### SOURCE RECORDS

---

Lemma octets_method m w p : (hasCode m = true -> bytes_ok (mcode m)) -> octets w (emit_method_info w m p).
Proof.
  intros Hm w' p' E Hw. unfold emit_method_info in E. cbv zeta in E. destruct (UTF8 (mname m) p) as [i p1]. destruct (UTF8 (mdescriptor m) p1) as [j p2].
  destruct (if hasCode m then _ else _) as [[a1 p3]|] eqn:E1; [|discriminate]. cbn [mbind option_bind] in E.
  destruct (if 0 <? len (mexceptions m) then _ else _) as [[a2 p4]|] eqn:E2; [|discriminate]. cbn [mbind option_bind] in E.
  destruct (if negb (bool_decide (msignature m = [])) then _ else _) as [[a3 p5]|] eqn:E3; [|discriminate]. cbn [mbind option_bind] in E.
  injection E as <- _. apply octets_raw; [|auto with octets].
  assert (H1 : bytes_ok a1).
  { revert E1. bool_case; intros E1; [|injection E1 as <- _; apply octets_u2; constructor]. destruct (lv_rows (mlocals m) p2).
    eapply octets_attr_utf8; [|exact E1|apply octets_u2; constructor]. intros w1 q1. auto using octets_code. }
  assert (H2 : bytes_ok a2).
  { revert E2. bool_case; intros E2; [|injection E2 as <- _; exact H1]. destruct (class_list (mexceptions m) p3).
    eapply octets_attr_utf8; [|exact E2|exact H1]. intros w1 q1. apply octets_some. auto with octets. }
  revert E3. bool_case; intros E3; [|injection E3 as <- _; exact H2]. destruct (UTF8 (msignature m) p4).
  eapply octets_attr_utf8; [|exact E3|exact H2]. intros w1 q1. apply octets_some. auto with octets.
Qed.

---

### WORK REQUEST
Retype exactly the lines of the data above that fall between the line with "destruct (if 0" and the line with "(mexceptions m) p3).", inclusive, and add nothing.

### SOLUTION BELOW
  destruct (if 0 <? len (mexceptions m) then _ else _) as [[a2 p4]|] eqn:E2; [|discriminate]. cbn [mbind option_bind] in E.
  destruct (if negb (bool_decide (msignature m = [])) then _ else _) as [[a3 p5]|] eqn:E3; [|discriminate]. cbn [mbind option_bind] in E.
  injection E as <- _. apply octets_raw; [|auto with octets].
  assert (H1 : bytes_ok a1).
  { revert E1. bool_case; intros E1; [|injection E1 as <- _; apply octets_u2; constructor]. destruct (lv_rows (mlocals m) p2).
    eapply octets_attr_utf8; [|exact E1|apply octets_u2; constructor]. intros w1 q1. auto using octets_code. }
  assert (H2 : bytes_ok a2).
  { revert E2. bool_case; intros E2; [|injection E2 as <- _; exact H1]. destruct (class_list (mexceptions m) p3).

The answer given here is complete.